What CIOs Need to Know about Cyber Liability Insurance
As we are all aware, data breaches have reached epidemic proportions globally and most CIOs are saying it’s not a matter of if we get breached but when. Many of those breaches go unreported and that means that the victim has no idea a data breach occurred in the first place.
Large corporations bought cyber liability insurance to protect against things they claimed their software said it would do but couldn’t. Over time, that liability insurance evolved to cyber liability. Nowadays, when a data breach occurs, companies can lose millions of dollars in lost revenue and suffer insurmountable reputational harm to their global brand. To minimize the impact and protect against financial harm, more and more companies are purchasing cyber liability insurance.
However, industry experts are questioning what these policies really cover and if separate cyber insurance is even necessary. At a minimum, there are misconceptions on the topic. In some cases, buyers overestimate what activity is covered – such as thinking that it covers the entire breach lifecycle and expense, which is not the case. Perhaps most worrisome is that some CIOs think that insurance will allow for reduced spending and less robust security programs. Yet losses that are the result of poor security practices or failure to disclose issues are not covered.

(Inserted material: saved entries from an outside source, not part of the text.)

(** The buckets are the element counts of the seeds. *)
Lemma build_sweeps_keys fuel tr active sweeps :
  build_sweeps fuel tr active = inr sweeps ->
  forall sz, is_Some (sweeps !! sz) <->
    exists idx v, idx ∈ active /\ tr !! N.to_nat idx = Some v /\ size v = sz.
Proof.
  unfold build_sweeps.
  assert (Hgen : forall l (m0 m : gmap N (gset N * list N)),
    fold_left (fun acc idx =>
      match acc with
      | inl e => inl e
      | inr sweeps =>
          match tr !! N.to_nat idx with
          | None => inl UndefinedBehaviour
          | Some v =>
              let sweep := default (∅, []) (sweeps !! size v) in
              match sweep_recursive fuel tr sweep.1 sweep.2 idx with
              | inl e => inl e
              | inr r => inr (<[size v := r]> sweeps)
              end
          end
      end) l (inr m0) = inr m ->
    forall sz, is_Some (m !! sz) <->
      is_Some (m0 !! sz) \/
      exists idx v, idx ∈ l /\ tr !! N.to_nat idx = Some v /\ size v = sz).
  { induction l as [|idx l IHl]; intros m0 m Hm sz; simpl in Hm.
    - inversion Hm; subst. split; [auto | ].
      intros [H|(idx & v & Hin & _)]; [exact H | ].
      apply elem_of_nil in Hin. contradiction.
    - destruct (tr !! N.to_nat idx) as [v|] eqn:Hv;
        [ | exfalso; eapply fold_left_inl; [ | exact Hm]; reflexivity].
      destruct (sweep_recursive fuel tr _ _ idx) as [e|r] eqn:Hrec;
        [exfalso; eapply fold_left_inl; [ | exact Hm]; reflexivity | ].
      rewrite (IHl _ _ Hm sz). rewrite lookup_insert_is_Some. split.
      + intros [[Heq|[_ H]]|(idx' & v' & Hin & Hv' & Hsz)].
        * right. exists idx, v. split; [left | auto].
        * left. exact H.
        * right. exists idx', v'. split; [right; exact Hin | auto].
      + intros [H|(idx' & v' & Hin & Hv' & Hsz)].
        * left. destruct (decide (size v = sz)); [left | right]; auto.
        * apply elem_of_cons in Hin as [->|Hin].
          -- left. left. congruence.
          -- right. exists idx', v'. auto. }
  intros H sz. rewrite (Hgen _ _ _ H sz). rewrite lookup_empty. split.
  - intros [[x Hx]|H']; [discriminate | exact H'].
  - intros H'. right. exact H'.
Qed.

(** X12.  An evaluation that returns launches one kernel for each element
    count that occurs among the active nodes, and no other: the element
    counts of the kernels that it adds to the list of launches have no
    repetition and are those of the nodes of the active set. *)
Theorem X_one_launch_per_element_count `{B : Build} fuel s s' :
  cuda_eval fuel s = Ok tt s' ->
  exists ls,
    launches s' = launches s ++ ls /\
    NoDup (l_size <$> ls) /\
    forall sz, sz ∈ (l_size <$> ls) <->
      exists idx v, idx ∈ __active s /\ node s idx = Some v /\ size v = sz.
Proof.
  intros H. rewrite cuda_eval_unfold in H.
  destruct (build_sweeps _ _ _) as [e|sweeps] eqn:Hb; [discriminate | ].
  destruct (for_each (__dirty s) clear_dirty s) as [[] s1|msg s1|r] eqn:Hc;
    try discriminate.
  assert (H1 : launches s1 = launches s).
  { refine (keeps_Ok (launched (launches s)) _ _ _ _ _ eq_refl Hc).
    apply keeps_for_each. intros idx _. apply keeps_launched_update. }
  destruct (eval_buckets_launches _ _ _ _ H) as (ls & Hls & Hsz).
  exists ls. simpl in Hls. rewrite H1 in Hls. split; [exact Hls | ].
  rewrite Hsz. split; [apply NoDup_fst_map_to_list | ].
  intros sz. pose proof (build_sweeps_keys _ _ _ _ Hb sz) as Hk.
  rewrite list_elem_of_fmap. split.
  - intros ([k b] & -> & Hin). apply elem_of_map_to_list in Hin.
    destruct Hk as [Hk _].
    destruct (Hk (ex_intro _ b Hin)) as (idx & v & Hi & Hv & Hs).
    exists idx, v. split; [apply elem_of_elements; exact Hi | auto].
  - intros (idx & v & Hi & Hv & Hs). destruct Hk as [_ Hk].
    destruct Hk as [b Hb'].
    { exists idx, v. split; [apply elem_of_elements; exact Hi | auto]. }
    exists (sz, b). split; [reflexivity | ].
    apply elem_of_map_to_list. exact Hb'.
Qed.
(** Seventeen keypoints in normalized coordinates: a person standing
    upright, arms hanging. *)
Definition standing_frame : list keypoint :=
  [ mk 0.5 0.1; mk 0.5 0.1; mk 0.5 0.1; mk 0.5 0.1; mk 0.5 0.1;
    mk 0.4 0.2; mk 0.6 0.2;
    mk 0.4 0.4; mk 0.6 0.4;
    mk 0.4 0.5; mk 0.6 0.5;
    mk 0.4 0.5; mk 0.6 0.5;
    mk 0.4 0.7; mk 0.6 0.7;
    mk 0.4 0.9; mk 0.6 0.9 ].

(** The twelve landmarks the analyzer asks for. *)
Definition body_landmarks : list string :=
  [ "left_shoulder"; "right_shoulder"; "left_elbow"; "right_elbow";
    "left_wrist"; "right_wrist"; "left_hip"; "right_hip";
    "left_knee"; "right_knee"; "left_ankle"; "right_ankle" ].

(** [folded_arms_frame] with other face keypoints (one of them without
    coordinates) and two more keypoints at the end. *)
Definition folded_arms_variant : list keypoint :=
  [ mk 1 2; Keypoint None None None; mk 3 4; mk 5 6; mk 7 8;
    mk 0 0; mk 100 0;
    mk 0 50; mk 100 50;
    mk 0 25; mk 100 25;
    mk 0 10; mk 100 10;
    mk 0 10; mk 100 10;
    mk 0 10; mk 100 10;
    mk 9 9; mk 10 10 ].

(** Every keypoint of the frame carries a confidence below the threshold. *)
Definition all_low (kps : list keypoint) : Prop :=
  ∀ kp, kp ∈ kps → ∃ s, kp_score kp = Some s ∧ s < 0.2.

(** [short_frame] extended to seventeen keypoints, every one with the
    confidence 0.05. *)
Definition noise_frame : list keypoint :=
  (λ kp, Keypoint (kp_x kp) (kp_y kp) (Some 0.05))
  <$> (short_frame ++ [mk 150 400; mk 250 400; mk 150 500; mk 250 500]).

(** * Properties *)

(** ** Arithmetic of the embedding *)

Lemma sumsq_nonneg (a b : R) : ¬ (a ^ 2 + b ^ 2 < 0).
Proof. pose proof (pow2_ge_0 a). pose proof (pow2_ge_0 b). lra. Qed.

Lemma math_sqrt_sumsq (a b : R) :
  math_sqrt (a ^ 2 + b ^ 2) = Ok (sqrt (a * a + b * b)).
Proof.
  unfold math_sqrt. rewrite decide_False by apply sumsq_nonneg.
  do 2 f_equal. ring.
Qed.

Lemma py_clamp_eq (c : R) : py_max (-1) (py_min 1 c) = clamp (-1) 1 c.
Proof.
  unfold py_max, py_min, clamp, Rmax, Rmin.
  repeat case_decide; repeat destruct (Rle_dec _ _); lra.
Qed.

Lemma clamp_range (c : R) : -1 <= clamp (-1) 1 c <= 1.
Proof.
  unfold clamp, Rmax, Rmin. repeat destruct (Rle_dec _ _); lra.
Qed.

Lemma math_acos_ok (c : R) : -1 <= c <= 1 → math_acos c = Ok (acos c).
Proof. intros H. unfold math_acos. rewrite !decide_False by lra. reflexivity. Qed.

Lemma py_div_ok (x y : R) : y ≠ 0 → py_div x y = Ok (x / y).
Proof. intros H. unfold py_div. rewrite decide_False by done. reflexivity. Qed.

Lemma math_degrees_range (x : R) : 0 <= x <= PI → 0 <= math_degrees x <= 180.
Proof.
  intros [H0 H1]. pose proof PI_RGT_0 as Hpi. unfold math_degrees.
  replace (x * (180 / PI)) with (x / PI * 180) by (field; lra).
  assert (0 <= x / PI <= 1) as [? ?]; [|lra].
  split.
  - apply Rmult_le_pos; [lra|]. left. apply Rinv_0_lt_compat. lra.
  - apply (Rmult_le_reg_r PI); [lra|]. field_simplify; lra.
Qed.

Lemma angle_at_range (A V C : point) : 0 <= angle_at A V C <= 180.
Proof.
  unfold angle_at.
  pose proof (math_degrees_range (acos (clamp (-1) 1
    (dot (vec A V) (vec C V) / (magnitude (vec A V) * magnitude (vec C V))))))
    as H.
  unfold math_degrees in H.
  replace (acos _ * 180 / PI) with
    (acos (clamp (-1) 1 (dot (vec A V) (vec C V)
       / (magnitude (vec A V) * magnitude (vec C V)))) * (180 / PI))
    by (field; pose proof PI_RGT_0; lra).
  apply H, acos_bound.
Qed.

Lemma magnitude_zero (u : R * R) : magnitude u = 0 ↔ u.1 = 0 ∧ u.2 = 0.
Proof.
  unfold magnitude. split.
  - intros H. apply sqrt_eq_0 in H; [|nra]. nra.
  - intros [-> ->]. rewrite Rmult_0_l, Rplus_0_l. apply sqrt_0.
Qed.

(** ** [_get_point] *)

Lemma _get_point_lookup (kps : list keypoint) (name : string) (i : nat) :
  joint_indices !! name = Some i → _get_point kps name = kps !! i ≫= to_point.
Proof.
  intros H. unfold _get_point. rewrite H.
  destruct (decide _) as [Hle|Hle].
  - rewrite (lookup_ge_None_2 kps i) by lia. reflexivity.
  - destruct (kps !! i); reflexivity.
Qed.

Lemma _get_point_out_of_bounds (kps : list keypoint) (name : string) (i : nat) :
  joint_indices !! name = Some i → (length kps ≤ i)%nat → _get_point kps name = None.
Proof.
  intros H Hle. rewrite (_get_point_lookup _ _ _ H).
  rewrite (lookup_ge_None_2 kps i) by lia. reflexivity.
Qed.

Lemma _get_point_unknown (kps : list keypoint) (name : string) :
  joint_indices !! name = None → _get_point kps name = None.
Proof. intros H. unfold _get_point. rewrite H. reflexivity. Qed.

(** ** [_calculate_angle] in closed form *)

Lemma _calculate_angle_value (p1 p2 p3 : option point) :
  _calculate_angle p1 p2 p3 = Ok (angle_value p1 p2 p3).
Proof.
  unfold _calculate_angle, angle_value.
  destruct p1 as [A|], p2 as [V|], p3 as [C|]; try reflexivity.
  destruct (low_confidence A || low_confidence V || low_confidence C);
    [reflexivity|].
  cbn [fst snd]. rewrite !math_sqrt_sumsq. cbn [mbind result_bind].
  unfold magnitude, vec; cbn [fst snd].
  case_decide as Hz; [reflexivity|].
  rewrite py_div_ok by done. cbn [mbind result_bind].
  rewrite py_clamp_eq, math_acos_ok by apply clamp_range.
  cbn [mbind result_bind]. unfold angle_at, math_degrees, dot, magnitude, vec.
  cbn [fst snd]. do 2 f_equal. field. pose proof PI_RGT_0. lra.
Qed.

(** ** [_calculate_joint_angles] in closed form *)

Lemma _calculate_joint_angles_short (kps : list keypoint) :
  (length kps < 17)%nat → _calculate_joint_angles kps = Ok ∅.
Proof.
  intros H. unfold _calculate_joint_angles.
  rewrite (bool_decide_eq_true_2 (length kps < 17)%nat) by done.
  rewrite orb_true_r. reflexivity.
Qed.

Lemma _calculate_joint_angles_long (kps : list keypoint) :
  (17 ≤ length kps)%nat → _calculate_joint_angles kps = Ok (angles_of kps).
Proof.
  intros H. unfold _calculate_joint_angles, angles_of.
  rewrite (bool_decide_eq_false_2 (length kps < 17)%nat) by lia.
  rewrite (bool_decide_eq_false_2 (kps = [])) by (intros ->; simpl in H; lia).
  cbn [orb]. rewrite !_calculate_angle_value. cbn [mbind result_bind].
  destruct (_get_point kps "left_shoulder"), (_get_point kps "left_hip");
    try reflexivity.
  rewrite _calculate_angle_value. reflexivity.
Qed.

Lemma _calculate_joint_angles_total (kps : list keypoint) :
  ∃ angles, _calculate_joint_angles kps = Ok angles.
Proof.
  destruct (decide (length kps < 17)%nat).
  - exists ∅. by apply _calculate_joint_angles_short.
  - exists (angles_of kps). apply _calculate_joint_angles_long. lia.
Qed.

Lemma angles_of_named (kps : list keypoint) (name a v c : string) :
  (name, (a, v, c)) ∈ named_triples →
  angles_of kps !! name
  = Some (angle_value (_get_point kps a) (_get_point kps v) (_get_point kps c)).
Proof.
  intros Hin. unfold named_triples in Hin.
  repeat (apply elem_of_cons in Hin as [[= -> -> -> ->]|Hin];
          [unfold angles_of;
           destruct (_get_point kps "left_shoulder"), (_get_point kps "left_hip");
           reflexivity|]).
  by apply elem_of_nil in Hin.
Qed.

(** ** C4: the angle of a named triple *)

Lemma low_confidence_true (P : point) :
  low_confidence P = true ↔ confidence_below P.
Proof.
  unfold low_confidence, confidence_below, min_confidence.
  destruct (pscore P) as [s|].
  - rewrite bool_decide_eq_true. split; [eauto|]. by intros (? & [= <-] & ?).
  - split; [done|]. by intros (? & [=] & ?).
Qed.



(** ** C7: translation invariance *)







(** ** The scoring rule sets account for every penalty *)

(** Turn the first [let] of the goal into a local definition. *)
Ltac name_let :=
  match goal with
  | |- context G [let x := ?a in @?f x] =>
      let y := fresh x in
      pose (y := a);
      let g := context G [f y] in
      change g; cbv beta
  end.

Lemma total_penalty_app (f1 f2 : list (string * R)) :
  total_penalty (f1 ++ f2) = total_penalty f1 + total_penalty f2.
Proof. induction f1 as [|r f1 IH]; simpl; [lra|]. rewrite IH. lra. Qed.

Lemma tracks_init (ex : string) : tracks ex (1.0, []).
Proof. exists []. split; [constructor|]. simpl. split; [lra|done]. Qed.
(** * SimpleShootingStar: the per-frame simulation of [main.go]

    A shallow embedding of [Game.Update], [NewGame], [createExplosion] and
    [nextWave] (the first, current version of [main.go], the one with the
    boss enemy) and of the sound manager of the [audio] package, followed by
    the properties of the simulation loop and of the sound channels.

    Conventions of the embedding:
    - a Go [int] is a [Z] and every [+], [-], [++], [--] of the source goes
      through [Go.wrap], the 64-bit two's-complement wrap-around;
    - a Go [float64] is a primitive binary64 [float]: [+ - * /] and the
      comparisons are the IEEE 754 ones the Go code runs;
    - [math.Sin], [math.Cos] and [math.Hypot] belong to the Go library, not
      to the repository: they are the fields of a [Math.Lib] the simulation
      is parameterised by;
    - [math/rand] and the audio singleton are global mutable state: they are
      the [World] every effectful step threads;
    - [ebiten.IsKeyPressed] is sampled into a [Key.t] per frame;
    - an index out of range is a run-time panic in Go: [None]. *)

From Stdlib Require Import ZArith List Bool Lia String.
From Stdlib Require Import Floats.
From Stdlib Require Uint63.
Import ListNotations.

Set Warnings "-inexact-float".
Local Open Scope Z_scope.

(** ** Go's numbers *)

Module Go.

Definition minInt : Z := - 2 ^ 63.
Definition maxInt : Z := 2 ^ 63 - 1.

(** Wrap-around of a 64-bit signed [int]. *)
Definition wrap (z : Z) : Z := (z + 2 ^ 63) mod 2 ^ 64 - 2 ^ 63.

Definition add (a b : Z) : Z := wrap (a + b).
Definition sub (a b : Z) : Z := wrap (a - b).

(** [a % b]: the remainder of the division truncated toward zero. *)
Definition rem (a b : Z) : Z := Z.rem a b.

(** [len(s)]. *)
Definition len {A : Type} (s : list A) : Z := Z.of_nat (List.length s).

(** [s[i]]: panics outside [0 <= i < len(s)]. *)
Definition index {A : Type} (s : list A) (i : Z) : option A :=
  if 0 <=? i then nth_error s (Z.to_nat i) else None.

(** [float64(i)] for an [int] [i], rounded to nearest even. *)
Definition float64_of_int (i : Z) : float :=
  if 0 <=? i then of_uint63 (Uint63.of_Z i)
  else if i =? minInt then (- (of_uint63 (Uint63.of_Z (2 ^ 62)) * 2))%float
  else (- of_uint63 (Uint63.of_Z (- i)))%float.

(** [a <= b] and [a >= b], [a > b] on [float64]. *)
Definition fle (a b : float) : bool := (a <=? b)%float.
Definition flt (a b : float) : bool := (a <? b)%float.
Definition fgt (a b : float) : bool := (b <? a)%float.
Definition fge (a b : float) : bool := (b <=? a)%float.

End Go.

(** ** The collaborators outside the repository *)

Module Math.

(** The three functions of Go's [math] package the simulation calls. *)
Record Lib : Type := mkLib {
  Sin : float -> float;
  Cos : float -> float;
  Hypot : float -> float -> float
}.
(** * levnertech: ISO 27001 gap assessment

    A shallow embedding of the decision-tree traversal engine
    ([decision_tree.py]), the scoring and report helpers ([utils.py]), the
    guard of the open-ended evaluation ([llm_assessment.py]) and the verdict
    summary of the results page ([app.py]), with the properties the design
    specification states about them.

    Python values are modelled as follows.
    - [str] is [string]; equality of two [str] is Leibniz equality, decided
      by [String.eqb].  Lengths and character classes are taken on the
      bytes of the literal, which agrees with Python on ASCII text.
    - [float] is the kernel's binary64 [float]; [a >= b] is [b <=? a] and
      [a < b] is [a <? b], both false on NaN as in IEEE 754 and Python.
    - [dict] is an association list in insertion order, read by first match;
      the literals of the source never repeat a key.
    - an exception is a value of [exn]; a function that may raise returns
      [exn + A]. *)

From Stdlib Require Import String Ascii List Bool Arith ZArith Lia Floats.
Import ListNotations.
Set Warnings "-inexact-float,-register-all,-abstract-large-number".

Local Open Scope string_scope.
Local Open Scope list_scope.

(* ===================================================================== *)
(** * Python values, dictionaries and text formatting *)
(* ===================================================================== *)

Module Py.
(** * The go/analysis driver of golangci-lint: [pkg/golinters/goanalysis/runner.go]

    A shallow embedding of the action graph builder, the package loader's
    per-package algorithm, the action executor's run gating, the fact
    operations of a pass, fact persistence and the diagnostic collector,
    followed by the properties the design document states about them.

    Pointers of the Go program ([*analysis.Analyzer], [*packages.Package],
    [*types.Package], [types.Object], [*action]) are modelled as addresses;
    what they point to lives in explicit stores.  Go maps are finite maps
    ([gmap]); where the program ranges over a map the model ranges over
    [map_to_list], one of the orders Go may pick. *)

From Stdlib Require Import String Ascii.
From stdpp Require Import gmap strings list fin_maps functions sorting.

Local Open Scope string_scope.
Local Open Scope list_scope.

(** ** Addresses *)

Abbreviation AnalyzerPtr := positive (only parsing).
Abbreviation PackagePtr := positive (only parsing).
Abbreviation TypesPkgPtr := positive (only parsing).
Abbreviation ObjectPtr := positive (only parsing).
Abbreviation ActionPtr := nat (only parsing).

(** ** Byte-wise ordering of Go strings, as used by [sort.Strings] *)

Definition string_le (s1 s2 : string) : Prop := String.leb s1 s2 = true.

#[global] Instance string_le_dec s1 s2 : Decision (string_le s1 s2).
Proof. unfold string_le. apply _. Defined.

#[global] Instance string_le_total : Total string_le.
Proof. intros s1 s2. apply String.leb_total. Qed.

#[global] Instance string_le_antisymm : AntiSymm (=) string_le.
Proof. intros s1 s2. apply String.leb_antisym. Qed.

(** [sort.Strings] *)
Definition sort_Strings (l : list string) : list string := merge_sort string_le l.

(** [strings.Join] *)
Fixpoint strings_Join (l : list string) (sep : string) : string :=
  match l with
  | [] => EmptyString
  | [s] => s
  | s :: l' => s +:+ sep +:+ strings_Join l' sep
  end.
Definition is_fetch (e : event) : bool :=
  match e with
  | EFetch _ _ => true
  | _ => false
  end.

Definition is_write (e : event) : bool :=
  match e with
  | EWriteFile _ _ => true
  | _ => false
  end.

Definition count (p : event -> bool) (evs : list event) : nat :=
  length (List.filter p evs).

(** The MCP exchanges of a trace, oldest first: each request with the
    answer it received. *)
Fixpoint mcp_log (evs : list event) : list (http_request * net_reply) :=
  match evs with
  | [] => []
  | EFetch rq rp :: rest =>
      if String.eqb (rq_url rq) mcp_endpoint then (rq, rp) :: mcp_log rest
      else mcp_log rest
  | _ :: rest => mcp_log rest
  end.

(** The line that [mcpCall] prints when it decides to refresh. *)
Definition refresh_notice : event := EStderr [VStr "Token expired, refreshing..."].

(** * Worlds for examples *)

Definition replies (l : list net_reply) : nat -> net_reply :=
  fun n => nth n l (NetError "fetch failed").

Definition ok_json (body : string) : net_reply :=
  NetResponse (mkResponse 200 [("content-type", "application/json")] body).

(** A JSON object with string or raw members, as text. *)
Definition member (k v : string) : string := dquote ++ k ++ dquote ++ ":" ++ v.
Definition str (s : string) : string := dquote ++ s ++ dquote.
Definition obj (members : list string) : string := "{" ++ join "," members ++ "}".

Definition home : string := "/home/claw".
Definition store : string := "/home/claw/.mcporter/cirra-tokens.json".

Definition a_world (cache : option string) (file : option fs_node) (now : Z)
  (answers : list net_reply) (args : list string) : world :=
  mkWorld (match cache with
           | Some c => <["CIRRA_OAUTH_CACHE" := c]> (<["HOME" := home]> ∅)
           | None => <["HOME" := home]> ∅
           end)
          (match file with
           | Some f => <[store := f]> ∅
           | None => ∅
           end)
          (fun n => now + Z.of_nat n) 0 (replies answers) 0 args "linux" true
          (fun _ => "0123456789abcdef0123456789abcdef") 0 [] [].
Definition _format_challenging_project_response : string :=
  "My Food RAG Explorer project presented a significant technical challenge that pushed my abilities.

**Situation:** I built an AI application locally using Ollama and ChromaDB, but needed to migrate it to production for real-world use - something I'd never done before.

**Task:** Transition from local development to cloud deployment while maintaining functionality and learning production-grade AI architecture along the way.

**Action:** I systematically researched and implemented cloud alternatives: migrated from Ollama to Grok API, ChromaDB to Upstash vector database, designed the interface with V0.dev, and deployed on Vercel. I broke down each component and tackled them individually.

**Result:** Successfully deployed a live AI application and gained deep understanding of RAG systems, vector embeddings, and production deployment pipelines. This experience taught me that complex challenges become manageable through systematic breakdown and persistent problem-solving.".

Definition _format_learning_response : string :=
  "Great question! This actually happened during my Full Stack Developer internship with ausbiz Consulting, which was a 10-week intensive program.

**Situation:** I had some basic coding knowledge from university, but I hadn't worked with modern production frameworks like React 19, Next.js 15, or cloud deployment before. The program was fast-paced, and we were expected to build and deploy real applications within those 10 weeks.

**Task:** I needed to quickly master these technologies to successfully complete the program and build production-ready applications.

**Action:** I adopted a very hands-on learning approach. I'd watch the training materials, but then immediately apply what I learned by building small features. I also made heavy use of GitHub Copilot and ChatGPT - not just to write code, but to understand *why* the code worked that way. When I got stuck, I'd ask specific questions rather than broad ones. For example, when learning about server-side rendering in Next.js, I didn't just read about it - I built a small feature that required SSR, broke it, and fixed it. That's how the concepts really stuck.

**Result:** By the end of those 10 weeks, I had built multiple full-stack applications with React 19 and Next.js 15, integrated PostgreSQL databases with Prisma ORM, worked with AWS cloud services, and deployed production-ready applications to Vercel. I also earned my Full Stack Developer certification. This experience taught me that I thrive in intensive learning environments, and that I'm capable of picking up new technologies quickly when I combine structured learning with hands-on practice.".
(** * mensabot: the command dispatcher, the order ledger and the menu
      extraction of [main.go], embedded in Rocq.

    Go strings are byte sequences; they are modelled by [string] (a sequence
    of [ascii] bytes).  The functions of Go's [strings] package that the
    program calls are written out in [Module Strings]; the regular
    expressions of the program are values of a small regular-expression
    type, run by a backtracking matcher over the UTF-8 code points of the
    text ([Module Regexp]). *)

From Stdlib Require Import Ascii String.
From stdpp Require Import base option list gmap strings.

Local Open Scope string_scope.
Local Open Scope list_scope.
Local Open Scope nat_scope.

(** ** Bytes *)

Definition LF : ascii := "010"%char.
Definition TAB : ascii := "009"%char.
Definition SP : ascii := " "%char.

(** The one-byte string holding a line feed (Go's ["\n"]). *)
Definition nl : string := String LF "".

Definition byte_in (lo hi : N) (c : ascii) : bool :=
  ((lo <=? N_of_ascii c) && (N_of_ascii c <=? hi))%N.

Definition is_upper (c : ascii) : bool := byte_in 65 90 c.
Definition is_lower (c : ascii) : bool := byte_in 97 122 c.
Definition is_digit (c : ascii) : bool := byte_in 48 57 c.

(** [utf8.RuneSelf = 0x80]: bytes below it are the one-byte code points. *)
Definition below_RuneSelf (c : ascii) : bool := (N_of_ascii c <? 128)%N.

Definition lower_byte (c : ascii) : ascii :=
  if is_upper c then ascii_of_N (N_of_ascii c + 32) else c.

Definition upper_byte (c : ascii) : ascii :=
  if is_lower c then ascii_of_N (N_of_ascii c - 32) else c.

(** ** Go's [strings] package, as far as [main.go] calls it *)

Module Strings.

Fixpoint HasPrefix (s prefix : string) {struct prefix} : bool :=
  match prefix, s with
  | "", _ => true
  | String p prefix', String c s' => Ascii.eqb c p && HasPrefix s' prefix'
  | String _ _, "" => false
  end.

(** [strings.Contains(s, substr)]: some suffix of [s] starts with
    [substr]. *)
Fixpoint Contains (s substr : string) : bool :=
  HasPrefix s substr ||
  match s with
  | "" => false
  | String _ s' => Contains s' substr
  end.

Fixpoint ContainsByte (s : string) (c : ascii) : bool :=
  match s with
  | "" => false
  | String x s' => Ascii.eqb x c || ContainsByte s' c
  end.

(** [strings.Replace(s, old, new, -1)] for a non-empty [old] (the program
    never passes an empty one): the occurrences of [old] are found from
    left to right and do not overlap.  [skip] counts the bytes of a found
    occurrence that are still to be dropped. *)
Fixpoint Replace_go (skip : nat) (s old new : string) : string :=
  match s with
  | "" => ""
  | String c s' =>
      match skip with
      | S k => Replace_go k s' old new
      | O =>
          if HasPrefix s old
          then new +:+ Replace_go (String.length old - 1) s' old new
          else String c (Replace_go 0 s' old new)
      end
  end.

Definition Replace (s old new : string) : string := Replace_go 0 s old new.

Fixpoint TrimLeft (s cutset : string) : string :=
  match s with
  | "" => ""
  | String c s' => if ContainsByte cutset c then TrimLeft s' cutset else s
  end.

Fixpoint TrimRight (s cutset : string) : string :=
  match s with
  | "" => ""
  | String c s' =>
      match TrimRight s' cutset with
      | "" => if ContainsByte cutset c then "" else String c ""
      | r => String c r
      end
  end.

(** [strings.Trim(s, cutset)] for a [cutset] of one-byte code points. *)
Definition Trim (s cutset : string) : string :=
  TrimRight (TrimLeft s cutset) cutset.

Fixpoint all_bytes (p : ascii → bool) (s : string) : bool :=
  match s with
  | "" => true
  | String c s' => p c && all_bytes p s'
  end.

Fixpoint map_bytes (f : ascii → ascii) (s : string) : string :=
  match s with
  | "" => ""
  | String c s' => String (f c) (map_bytes f s')
  end.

Cyber liability insurance is no substitute for security best practices.
Types of Cyber Liability Insurance:
• Errors and Omissions: It covers claims arising from errors in the performance of your services. This can include technology services, like software and consulting, or more traditional professional services like lawyers, doctors, architects and engineers.
• Media Liability: These are advertising injury claims such as infringement of intellectual property, copyright/trademark infringement and libel and slander. Due to the presence of the internet in businesses today, technology companies have seen this coverage migrate from their general liability policy to being bundled into a media component in a cyber policy (or a separate media liability policy). Coverage here can extend to offline content as well.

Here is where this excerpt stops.